15 Web Design Secrets
How can you make sure that your web site is an effective marketing tool? Andrew Neitlich gives 15 top tips that he believes many web designers don't know about...
- Set the right goal, and design your web site to achieve that goal. The right goal of any professional services web site is to get the prospect to give you their contact information, or to contact you directly. Unfortunately, most web sites appear to have the goal of telling prospects all about their services, and fail to do an adequate job of compelling prospects to respond. Start with the right goal.

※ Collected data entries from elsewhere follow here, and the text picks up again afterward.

(** C31: The builtins on a dictionary of this site and the operations that distributed dictionaries
    execute do the same, for every request, with three exceptions.  Below the toplevel the builtins that
    put, exchange (also conditionally) or remove raise an exception for a dictionary of another board, which the
    distributed operations never look at.  A conditional exchange at a feature that the dictionary
    does not have stores the new value in the builtin, as its description says, and leaves the
    dictionary as it is in the distributed operation.  The clone is an equal dictionary, but it
    belongs to the current board in the one case and to the root board in the other. *)
Theorem distributed_requests_agree (rootBoard currentBoard AtomCons : Z) (t : ArityTable) (op : request V) d M :
  holds d M -> has_room d ->
  let distributed := dictionaryOperation rootBoard AtomCons t op d in
  let local := local_builtin rootBoard currentBoard AtomCons t op d in
  if changes_entry op && negb (localBoard rootBoard currentBoard d) then local = Some (t, RAISE EX_globalState) /\ exists o, distributed = Some (t, o) /\ o <> RAISE EX_globalState
  else
    match op with
    | OP_CONDEXCHANGE key value deflt =>
        match M key with
        | Some _ => distributed = local
        | None =>
            distributed = Some (t, PROCEED (AValue deflt) d) /\
            exists d', local = Some (t, PROCEED (AValue deflt) d') /\ holds d' (upd M key (Some value))
        end
    | OP_CLONE =>
        distributed = Some (t, PROCEED (ADict (OzDict (d_table d) (dictFlags d) rootBoard)) d) /\
        local = Some (t, PROCEED (ADict (OzDict (d_table d) (dictFlags d) currentBoard)) d)
    | _ => distributed = local
    end.
Proof.
  intros Hd Hr. pose proof (room_pairs d M Hd Hr) as Hp. destruct Hd as [Hw HM]. cbv zeta. destruct (localBoard rootBoard currentBoard d) eqn:El.
  - rewrite andb_false_r. destruct op as [| | |key value|key value|key value deflt| |key| | | | | |]; cbn [dictionaryOperation local_builtin]; try reflexivity;
      unfold dictionaryPutInline, dictionaryExchangeInline, dictionaryCondExchangeInline, dictionaryRemoveInline; rewrite ?El; try reflexivity.
    + unfold dictCondExchange, exchange, htExchange.
      destruct (put_spec (d_table d) M key value true Hw HM Hp) as (t1 & E1 & Hw1 & HM1). destruct (put_spec (d_table d) M key value false Hw HM Hp) as (t2 & E2 & Hw2 & HM2).
      destruct (M key) as [old|] eqn:E.
      * assert (t1 = t2) as ->; [|by rewrite E1, E2].
        pose proof (put_found_flag (d_table d) M key value old (we_shape _ Hw) HM E) as Ef. rewrite E1, E2 in Ef. congruence.
      * rewrite E1, E2. ored. pose proof (put_absent_unchanged (d_table d) M key value (we_shape _ Hw) HM E) as Eu. rewrite E2 in Eu. injection Eu as ->. cbn [value_or].
        split; [by destruct d|]. eexists. split; [done|]. by split.
    + unfold dictClone, BIdictionaryClone, clone. by rewrite copy_table by apply Hw.
  - rewrite andb_true_r. destruct op as [| | |key value|key value|key value deflt| |key| | | | | |]; cbn [changes_entry dictionaryOperation local_builtin]; try reflexivity;
      unfold dictionaryPutInline, dictionaryExchangeInline, dictionaryCondExchangeInline, dictionaryRemoveInline; rewrite ?El.
    + split; [done|]. unfold dictPut, setArg, htAdd. destruct (put_spec (d_table d) M key value true Hw HM Hp) as (t1 & -> & _). ored. by eexists.
    + split; [done|]. unfold dictExchange, exchange, htExchange. destruct (put_spec (d_table d) M key value false Hw HM Hp) as (t1 & -> & _). ored. eexists. split; [done|]. by destruct (M key).
    + split; [done|]. unfold dictCondExchange, exchange, htExchange. destruct (put_spec (d_table d) M key value false Hw HM Hp) as (t1 & -> & _). ored. by eexists.
    + split; [done|]. unfold dictRemove, remove. destruct (htDel_spec (d_table d) M key Hw HM) as (t1 & -> & _). ored. by eexists.
    + unfold dictClone, BIdictionaryClone, clone. by rewrite copy_table by apply Hw.
Qed.
End properties.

- Design the web site to be 90% about the prospect, and only 10% about your services. Most IT consulting web sites spend far too much copy talking about issues from the consultant's perspective, instead of from the prospect's point of view. Prospects want to get insights about their most pressing problems, how to solve them, and how to improve results. They do want to learn about who you are and what you do - but only after they are convinced that you understand their problems, opportunities, and needs. Therefore, web sites should focus primarily on the prospect!

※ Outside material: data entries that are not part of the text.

(* ===== verification/UnifySpec.v ===== *)
(** * What unification is to compute

    A solution of a store is an equivalence of words that contains what the cells hold and relates
    structures only if their heads agree and their arguments are related: the equality of the
    (possibly infinite) trees that the words denote under some binding of the variables. *)
From stdpp Require Import gmap relations.
From Stdlib Require Import SpecFloat.
From S2P Require Import Prelude Feature Arity SRecord Unify.

Module UnifySpec.
Import Unify.

(** Neither a variable nor a reference. *)
Definition nonvar (x : TaggedRef) : Prop := oz_isVarOrRef x = false.

(** Not a variable in place: what [tagged2NonVariable] gives. *)
Definition plain (x : TaggedRef) : Prop := match x with VAR _ => False | _ => True end.

Section solutions.
Context (M : Machine).
Implicit Types (c : gmap Z TaggedRef) (F : TaggedRef -> TaggedRef -> Prop) (s : State).

(** The [n] argument cells from [a] and [b] are related. *)
Definition args_related F (n a b : Z) : Prop := forall i, 0 <= i < n -> F (REF (a + i)) (REF (b + i)).

Definition heads_match F (x y : TaggedRef) : Prop :=
  match x, y with
  | LTUPLE a, LTUPLE b => args_related F 2 a b
  | SRECORD a, SRECORD b => exists r1 r2 w, heads M !! a = Some r1 /\ heads M !! b = Some r2 /\ SRecord.compareFunctor r1 r2 = true /\
      SRecord.getWidth (aritytable M) r1 = Some w /\ args_related F w a b
  | CONST a, CONST b => exists k1 k2, constants M !! a = Some k1 /\ constants M !! b = Some k2 /\ const_unify k1 k2 = Some true
  | _, _ => False
  end.

Record solution c F : Prop := {
  so_equiv : Equivalence F;
  so_cell p w : c !! p = Some w -> plain w -> F (REF p) w;
  so_nonvar x y : F x y -> nonvar x -> nonvar y -> x = y \/ heads_match F x y
}.

(** ** Heads *)

Lemma heads_match_impl F F' x y : (forall a b, F a b -> F' a b) -> heads_match F x y -> heads_match F' x y.
Proof.
  intros HF. destruct x, y; cbn [heads_match]; try done.
  - intros H i Hi. by apply HF, H.
  - intros (r1 & r2 & w & H1 & H2 & Hc & Hw & H). exists r1, r2, w. split_and!; try done. intros i Hi. by apply HF, H.
Qed.

Lemma Pcompare_Eq m n : Pos.compare_cont Eq m n = Eq <-> m = n.
Proof. apply Pos.compare_eq_iff. Qed.

Lemma SFeqb_spec x y : SFeqb x y = true <-> (exists u v : bool, x = S754_zero u /\ y = S754_zero v) \/ (x = y /\ x <> S754_nan).
Proof.
  split.
  - unfold SFeqb. destruct x as [u|u| |u m e], y as [v|v| |v n f]; cbn [SFcompare]; try (destruct u); try (destruct v); try done.
    1-4: by (intros _; left; eauto).
    1-2: by (intros _; right).
    all: destruct (e ?= f) eqn:Ee; try done; apply Z.compare_eq in Ee as ->; destruct (Pos.compare_cont Eq m n) eqn:Em; try done.
    all: apply Pcompare_Eq in Em as ->; intros _; by right.
  - unfold SFeqb. intros [(u & v & -> & ->)|[-> Hn]]; [done|]. destruct y as [v|v| |v n f]; cbn [SFcompare]; try done; [by destruct v|].
    rewrite Z.compare_refl. rewrite (proj2 (Pcompare_Eq n n) eq_refl). by destruct v.
Qed.

Lemma const_unify_sym a b : const_unify a b = Some true -> const_unify b a = Some true.
Proof.
  destruct a, b; cbn [const_unify]; try done.
  - unfold bigIntEq. intros [= H]. f_equal. lia.
  - unfold floatEq. intros [= H]. f_equal. apply SFeqb_spec. apply SFeqb_spec in H as [(u & v & -> & ->)|[-> ?]]; [left; by exists v, u|by right].
Qed.

Lemma const_unify_trans a b d : const_unify a b = Some true -> const_unify b d = Some true -> const_unify a d = Some true.
Proof.
  destruct a, b; cbn [const_unify]; try done; destruct d; cbn [const_unify]; try done.
  - unfold bigIntEq. intros [= H] [= H']. f_equal. lia.
  - unfold floatEq. intros [= H] [= H']. f_equal. apply SFeqb_spec. apply SFeqb_spec in H, H'.
    destruct H as [(u & v & -> & ->)|[-> ?]], H' as [(u' & v' & E & ->)|[<- ?]]; [left; by exists u, v'|left; by exists u, v|subst; left; by exists u', v'|by right].
Qed.

Lemma same_functor (r1 r2 : SRecord.SRecord unit) : SRecord.compareFunctor r1 r2 = true ->
  SRecord.compareFunctor r2 r1 = true /\ SRecord.getWidth (aritytable M) r1 = SRecord.getWidth (aritytable M) r2.
Proof.
  unfold SRecord.compareFunctor, SRecord.compareSortAndArity. rewrite !andb_true_iff, !Z.eqb_eq, !bool_decide_eq_true. intros [H1 H2].
  split; [done|]. unfold SRecord.getWidth. by rewrite H2.
Qed.

Lemma functor_trans (r1 r2 r3 : SRecord.SRecord unit) : SRecord.compareFunctor r1 r2 = true -> SRecord.compareFunctor r2 r3 = true -> SRecord.compareFunctor r1 r3 = true.
Proof. unfold SRecord.compareFunctor, SRecord.compareSortAndArity. rewrite !andb_true_iff, !Z.eqb_eq, !bool_decide_eq_true. intros [-> ->]. done. Qed.

Lemma heads_match_sym F x y : Equivalence F -> heads_match F x y -> heads_match F y x.
Proof.
  intros HF. destruct x, y; cbn [heads_match]; try done.
  - intros H i Hi. symmetry. by apply H.
  - intros (r1 & r2 & w & H1 & H2 & Hc & Hw & H). destruct (same_functor r1 r2 Hc) as [Hc' Ew]. exists r2, r1, w. rewrite <- Ew. split_and!; try done.
    intros i Hi. symmetry. by apply H.
  - intros (k1 & k2 & H1 & H2 & H). exists k2, k1. split_and!; try done. by apply const_unify_sym.
Qed.

Lemma heads_match_trans F x y z : Equivalence F -> heads_match F x y -> heads_match F y z -> heads_match F x z.
Proof.
  intros HF. destruct x, y; cbn [heads_match]; try done; destruct z; cbn [heads_match]; try done.
  - intros H H' i Hi. transitivity (REF (p0 + i)); [by apply H|by apply H'].
  - intros (r1 & r2 & w & H1 & H2 & Hc & Hw & H) (r2' & r3 & w' & H2' & H3 & Hc' & Hw' & H'). assert (r2' = r2) as -> by congruence.
    destruct (same_functor r1 r2 Hc) as [_ Ew]. assert (w' = w) as -> by congruence. exists r1, r3, w. split_and!; try done.
    + by apply (functor_trans r1 r2).
    + intros i Hi. transitivity (REF (p0 + i)); [by apply H|by apply H'].
  - intros (k1 & k2 & H1 & H2 & H) (k2' & k3 & H2' & H3 & H'). assert (k2' = k2) as -> by congruence. exists k1, k3. split_and!; try done. by apply (const_unify_trans k1 k2).
Qed.

Lemma heads_match_nonvar F x y : heads_match F x y -> nonvar x /\ nonvar y.
Proof. by destruct x, y. Qed.

(** ** Closures *)

(** What the cells hold. *)
Definition holds_in c (x y : TaggedRef) : Prop := exists p, x = REF p /\ c !! p = Some y /\ plain y.

Lemma rtsc_in (R : TaggedRef -> TaggedRef -> Prop) x y : R x y -> rtsc R x y.
Proof. intros H. by apply rtsc_lr. Qed.

Lemma rtsc_least (R F : TaggedRef -> TaggedRef -> Prop) x y : Equivalence F -> (forall a b, R a b -> F a b) -> rtsc R x y -> F x y.
Proof.
  intros HF HR H. induction H as [|x y z [H|H] _ IH]; [reflexivity| |].
  - transitivity y; [by apply HR|done].
  - transitivity y; [symmetry; by apply HR|done].
Qed.

(** A solution and pairs of structures that agree up to the closure generate a solution of the closure. *)
Lemma closure_solution c F V :
  solution c F -> (forall x y, V x y -> heads_match (rtsc (fun x y => F x y \/ V x y)) x y) ->
  solution c (rtsc (fun x y => F x y \/ V x y)).
Proof.
  intros [HE Hc Hs] HV. set (G := rtsc (fun x y => F x y \/ V x y)) in *. assert (Equivalence G) as HG by apply rtsc_equivalence.
  split; [done|intros p w Hp Hw; apply rtsc_in; left; by apply Hc|].
  assert (forall x y, G x y -> nonvar x -> exists z, F z y /\ nonvar z /\ (x = z \/ heads_match G x z)) as Hpath.
  { intros x y Hxy Hx. revert y Hxy. apply rtc_ind_r.
    - exists x. split; [reflexivity|]. split; [done|by left].
    - intros y1 y2 _ Hstep (z & Hz & Hn & Hm).
      assert (forall y3, (V y1 y3 \/ V y3 y1) -> y3 = y2 -> exists z, F z y2 /\ nonvar z /\ (x = z \/ heads_match G x z)) as HVstep.
      { intros y3 Hv ->. assert (heads_match G y1 y2) as Hm' by (destruct Hv as [Hv|Hv]; [by apply HV|apply heads_match_sym; [done|by apply HV]]).
        destruct (heads_match_nonvar _ _ _ Hm') as [N1 N2]. exists y2. split; [reflexivity|]. split; [done|]. right.
        assert (heads_match G z y2) as Hzm.
        { destruct (Hs z y1 Hz Hn N1) as [->|Hh]; [done|]. apply (heads_match_trans G z y1); [done| |done].
          apply (heads_match_impl F); [|done]. intros a b Hab. apply rtsc_in. by left. }
        destruct Hm as [->|Hm]; [done|]. by apply (heads_match_trans G x z). }
      destruct Hstep as [[Hf|Hv]|[Hf|Hv]].
      + exists z. split; [by transitivity y1|done].
      + apply (HVstep y2); [by left|done].
      + exists z. split; [transitivity y1; [done|by symmetry]|done].
      + apply (HVstep y2); [by right|done]. }
  intros x y Hxy Hx Hy. destruct (Hpath x y Hxy Hx) as (z & Hz & Hn & Hm). destruct (Hs z y Hz Hn Hy) as [->|Hh]; [done|].
  assert (heads_match G z y) as Hh'.
  { apply (heads_match_impl F); [|done]. intros a b Hab. apply rtsc_in. by left. }
  destruct Hm as [->|Hm]; [by right|]. right. by apply (heads_match_trans G x z).
Qed.
End solutions.
End UnifySpec.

- Offer a compelling reason for the prospect to give you his or her contact information. The first page, and almost every page of your site, should offer a newsletter, free information product, or other offer that addresses the prospect's situation and compels him or her to sign up. That way, you have the opportunity to continue to establish credibility with your prospect, and to stay in touch.
- Offer plenty of free, valuable information and educational products or services on the web site. Prospects will rarely engage your services after a first glance at your web site. However, they will agree to receive information that they perceive to be valuable. Articles, CDs, videos and seminars about their problems and how to solve them (not sales pitches!) will establish your credibility, build trust, and get the prospect to want to know more about you.
- Focus more on telling a good story than on fancy graphics. Some designers still don't believe this, but test after test shows that copy is more important than design in getting prospects to take action and respond to your offers. A well-told story that matters to the prospect is much more important than great graphics. In fact, graphics that are distracting or that take too much time to download can hurt response. Therefore, design the web site with a focus first on strong copy that tells a compelling story, and second on graphics.
- Focus on results first and technology second. Prospects want results, regardless of your technology. Write your web copy accordingly. For instance, instead of writing about the specifications of your backup solutions, tell the prospect that you prevent businesses from shutting down - sometimes for good. Similarly, rather than write about how you implement PeopleSoft solutions, describe the ways that you reduce employee turnover and save clients tens of thousands of dollars in payroll processing costs. Finally, if you are a web designer, don't brag about your awards but instead show prospects how your work will help them attract clients and make more money.
- Start with a headline that gets the prospect's attention. Design a headline that generates curiosity in the prospect, and gets them to read more. Come up with a story or enticing statement that tells the prospect that you have information that he or she needs in order to make more money, save time, look good, or feel good.
- Use subheadings to keep the prospect's attention. Tests show that long copy generates more response than short copy - despite what many graphic designers wish were true. However, to keep the prospect's attention, break copy into pieces separated by attention-grabbing subheads.
- Write in clear English. Avoid technical jargon. Write your copy as if you were talking to the reader. If your prospect is technically oriented, provide a separate section about specifications, but make sure that this section explains how each technical feature achieves specific results.
- Include testimonials. Testimonials, especially with photos of your clients, will establish your credibility and prove that you are unique. Seed these throughout your site, not just on a unique page.
- Include case studies. Case studies about your results will also build credibility. However, make sure that the case studies are written in a way that applies universally to your target market. Write from your prospect's point of view, including the problem, what it costs people in your target market, your solution, and specific results that your solution brought.
- Make sure that your copy shows why you are uniquely able to solve the prospect's problem. A good web site shares a complete marketing message - the problem your prospect faces, what the problem costs, your solution, and why your solution gets better results than anybody else's. It does this without appearing to make a sales pitch, but instead by providing education and information that matters to the prospect.
- Design the web site so that the prospect goes where you want him or her to go. Avoid links that allow the prospect to leave your site, and too many choices that keep the prospect from navigating to offers for free information or services.
- Make the web site personal. Clients buy from people, not from companies. Consider including a photo, or providing one or two personal facts about yourself and other consultants in your business. That way, clients will know that they are dealing with a real person.
- Include a section that tells the prospect about you and your services. Some portion of the web site should be devoted to your services and qualifications. The problem with most sites is that they focus too much on the consultant, and too little about the prospect or client. Allocate 10% of the overall copy to a section that answers frequently asked questions, and to an overview of your credentials and background.
What do you think? Do you agree with Andrew's tips for designing a good website?